Holding: The failure of a town
to strictly comply with the notice requirements in the state enabling
legislation renders a land use amendment null and void.
Patrick Molamphy sought to build a
convenience store in Southern Pines. The Town Council proposed a zoning
amendment to prohibit the proposed convenience store and published notice of a
"Request to amend Section 146, Use 2.111." The Town then held a
public hearing and enacted an ordinance, which effectively disallowed Molamphy’s
proposed convenience store.
Even though Molamphy did receive
notice of the hearing and, in fact, attended and spoke in opposition to the
ordinance, Magistrate Judge Eliason held that because the Town published the
two notices of the meeting in one week rather than consecutive weeks as
required in N.C. Gen. Stat. 160A-364 (notice must be published "once a
week for two consecutive calendar weeks"), the amendment was void.
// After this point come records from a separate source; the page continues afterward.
(** The oids that are candidates. *)
Definition candidate (s : option cands) (o : Z) : Prop :=
  match s with
  | None => True
  | Some (Dense q n) => q <= o < q + Z.of_nat n
  | Some (Oids l) => In o l
  end.

(** [start], [end] and [cand] for a column that counts [cnt] rows from oid
    [hseq] on. *)
Definition CANDINIT (hseq : Z) (cnt : nat) (s : option cands) : nat * nat * option (list Z) :=
  match s with
  | None => (O, cnt, None)
  | Some s =>
      if (cands_count s =? 0)%nat then (O, O, None)
      else
        let '(start, end_, cand) :=
          match s with
          | Dense q n => (q, q + Z.of_nat n, None)
          | Oids l => (hd 0 l, last l 0 + 1, Some l)
          end in
        let lo := hseq in let hi := hseq + Z.of_nat cnt in
        let start := if start <=? lo then 0 else if start >=? hi then Z.of_nat cnt else start - lo in
        let end_ := if end_ >=? hi then Z.of_nat cnt else if end_ <=? lo then 0 else end_ - lo in
        (Z.to_nat start, Z.to_nat end_, cand)
  end.

(** What the loops rely on: listed candidates ascend and are rows of the
    column. *)
Definition cands_ok (hseq : Z) (cnt : nat) (s : option cands) : Prop :=
  match s with
  | Some (Oids l) => StronglySorted Z.lt l /\ Forall (fun o => hseq <= o < hseq + Z.of_nat cnt) l
  | _ => True
  end.

(** The row [j] is computed. *)
Definition chosen_row (start e : nat) (sel : nat -> bool) (j : nat) : bool :=
  Nat.leb start j && Nat.ltb j e && sel j.

Lemma ascending_hd_last l o : StronglySorted Z.lt l -> In o l -> hd 0 l <= o <= last l 0.
Proof.
  induction 1 as [|x l S IH F]; [intros []|]. rewrite Forall_forall in F.
  intros [->|I]; cbn [hd].
  - split; [lia|]. destruct l as [|y l]; [cbn; lia|].
    assert (I : In (last (y :: l) 0) (y :: l)).
    { destruct (exists_last (l := y :: l) ltac:(discriminate)) as (a & b & ->). rewrite last_last. apply in_elt. }
    specialize (F _ I). change (last (o :: y :: l) 0) with (last (y :: l) 0). lia.
  - specialize (IH I). specialize (F o I). destruct l as [|y l]; [destruct I|].
    change (last (x :: y :: l) 0) with (last (y :: l) 0). lia.
Qed.

Lemma oids_bounds hseq cnt l :
  Forall (fun o => hseq <= o < hseq + Z.of_nat cnt) l -> l <> [] ->
  (hseq <= hd 0 l < hseq + Z.of_nat cnt) /\ (hseq <= last l 0 < hseq + Z.of_nat cnt).
Proof.
  rewrite Forall_forall. intros F N. split; apply F.
  - destruct l; [contradiction|now left].
  - destruct (exists_last N) as (a & b & ->). rewrite last_last. apply in_elt.
Qed.

Lemma CANDINIT_oids hseq cnt l :
  Forall (fun o => hseq <= o < hseq + Z.of_nat cnt) l -> l <> [] ->
  CANDINIT hseq cnt (Some (Oids l)) = (Z.to_nat (hd 0 l - hseq), Z.to_nat (last l 0 + 1 - hseq), Some l).
Proof.
  intros F N. destruct (oids_bounds hseq cnt l F N) as [B1 B2].
  cbn [CANDINIT cands_count]. replace (List.length l =? 0)%nat with false
    by (destruct l; [contradiction|reflexivity]).
  rewrite !Z.geb_leb. set (st := if hd 0 l <=? hseq then _ else _). set (en := if _ <=? last l 0 + 1 then _ else _).
  assert (st = hd 0 l - hseq) as -> by (unfold st; ztests).
  assert (en = last l 0 + 1 - hseq) as -> by (unfold en; ztests). reflexivity.
Qed.

(** Oids as rows. *)
Lemma oids_rows hseq cnt l :
  StronglySorted Z.lt l -> Forall (fun o => hseq <= o < hseq + Z.of_nat cnt) l ->
  let ps := map (fun o => Z.to_nat (o - hseq)) l in
  StronglySorted lt ps /\ map (fun p => hseq + Z.of_nat p) ps = l
  /\ forall j, chosen ps j = true <-> In (hseq + Z.of_nat j) l.
Proof.
  intros S F. cbv zeta. rewrite Forall_forall in F.
  assert (M : map (fun p => hseq + Z.of_nat p) (map (fun o => Z.to_nat (o - hseq)) l) = l).
  { rewrite map_map. rewrite <- (map_id l) at 2. apply map_ext_in. intros o I. specialize (F o I). lia. }
  split; [|split; [exact M|]].
  - clear M. induction S as [|x l S IH G]; [constructor|]. cbn [map].
    rewrite Forall_forall in G. constructor.
    + apply IH. intros o I. apply F. now right.
    + apply Forall_map, Forall_forall. intros o I. specialize (G o I).
      pose proof (F x (or_introl eq_refl)). pose proof (F o (or_intror I)). lia.
  - intros j. unfold chosen. rewrite existsb_exists. split.
    + intros (p & I & E). apply Nat.eqb_eq in E. subst p. rewrite <- M.
      now apply (in_map (fun p => hseq + Z.of_nat p)).
    + intros I. exists j. split; [|apply Nat.eqb_refl].
      apply (in_map (fun o => Z.to_nat (o - hseq))) in I.
      now replace (Z.to_nat (hseq + Z.of_nat j - hseq)) with j in I by lia.
Qed.

Lemma in_last_ge ps j : StronglySorted lt ps -> In j ps -> (j <= last ps 0)%nat.
Proof.
  induction 1 as [|p ps S IH F]; [intros []|]. intros [->|I].
  - apply last_lt. now constructor.
  - destruct ps as [|q ps]; [destruct I|]. apply IH, I.
Qed.

(** The rows [selects] gives a loop are those whose oid is a candidate. *)
Definition describes (hseq : Z) (cnt : nat) (s : option cands) (start end_ : nat) (cand : option (list Z)) : Prop :=
  exists sel e, selects start end_ hseq cand sel e /\ (end_ <= cnt)%nat
    /\ forall j, (j < cnt)%nat -> (chosen_row start e sel j = true <-> candidate s (hseq + Z.of_nat j)).

Lemma describes_all hseq cnt s start end_ :
  (start <= end_ <= cnt)%nat ->
  (forall j, (j < cnt)%nat -> ((start <= j < end_)%nat <-> candidate s (hseq + Z.of_nat j))) ->
  describes hseq cnt s start end_ None.
Proof.
  intros L H. exists (fun _ => true), end_. split; [apply sel_all; lia|]. split; [lia|].
  intros j Hj. rewrite <- (H j Hj). unfold chosen_row. rewrite !andb_true_iff, Nat.leb_le, Nat.ltb_lt. tauto.
Qed.

Lemma describes_dense hseq cnt q n start end_ cand :
  CANDINIT hseq cnt (Some (Dense q n)) = (start, end_, cand) -> (0 < n)%nat ->
  describes hseq cnt (Some (Dense q n)) start end_ cand.
Proof.
  intros E N. revert E. cbn [CANDINIT cands_count]. replace (n =? 0)%nat with false
    by (symmetry; apply Nat.eqb_neq; lia).
  rewrite !Z.geb_leb. set (st := if q <=? hseq then _ else _). set (en := if _ <=? q + _ then _ else _).
  intros E. injection E as <- <- <-.
  assert (B : 0 <= st <= en /\ en <= Z.of_nat cnt
    /\ forall j, 0 <= j < Z.of_nat cnt -> (st <= j < en <-> q <= hseq + j < q + Z.of_nat n)).
  { unfold st, en. ztests; split; try lia; split; try lia; intros; lia. }
  clearbody st en. destruct B as (B1 & B2 & B3).
  apply describes_all; [lia|]. intros j Hj. cbn [candidate]. specialize (B3 (Z.of_nat j)). lia.
Qed.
Furthermore, he held that the
vague description in the notice was not sufficient to provide notice of the
public hearing. Judge Eliason described the wording in the newspaper notice as
"nothing less than cryptic shorthand that the meeting may take up the
topic of zoning with respect to convenience stores." He emphasized that
notice must "be descriptive and informative beyond some vague, cryptic
notation" and that the failure to be sufficiently descriptive invalidated
the notice, and consequently, the ordinance.
Sandy Mush Properties, Inc. v.
Rutherford County, 164 N.C. App. 162,
595 S.E.2d. 233 (May 4, 2004)
Holding: The failure of a county
to strictly comply with the notice requirements in the state enabling
legislation renders a land use moratorium null and void.
Rutherford County noticed a public
hearing to consider an ordinance to prohibit heavy industry within 2000 feet
of schools and churches. Although N.C. Gen. Stat. § 160A-364 requires notice
by publication "once a week for two consecutive calendar weeks," the
County published the legal advertisement only one time. After the public
hearing, the Board of Commissioners voted to impose a building moratorium
prohibiting heavy industry in school zones while the Planning Commission
considered a zoning plan to deal with the same. Eventually, a zoning amendment
was noticed, a public hearing was held and the County enacted an ordinance,
which effectively disallowed the plaintiff’s quarry, which was planned but
not operating.
During the moratorium period, the
plaintiff applied for a building permit to operate a crushed stone quarry and
had been denied. The plaintiff sued alleging, among other things, that the
moratorium had been invalid because the County did not publish notice once a
week for two successive weeks in a newspaper of general circulation as is
required before a land use ordinance is enacted.
The Court of Appeals rejected the
County’s argument that the moratorium was enacted under its general police
power, and accordingly, was not subject to the notice requirements related to
land use ordinances. The Court held that because the County was partially
zoned, the moratorium had the effect of making areas of the county that were
not zoned, subject to zoning prior to the adoption of a zoning ordinance.
Accordingly, the moratorium was a sort of temporary land use plan while the
County’s planning commission considered a permanent land use plan and the
notice provisions should have been followed. Failure to publish once a week
for two successive weeks caused the moratorium to have been void and
therefore, the plaintiff’s building permit should have been issued.
Knight v. Knightdale;
596 S.E.2d 881, 2004 N.C. App. LEXIS 1137 (June 15, 2004)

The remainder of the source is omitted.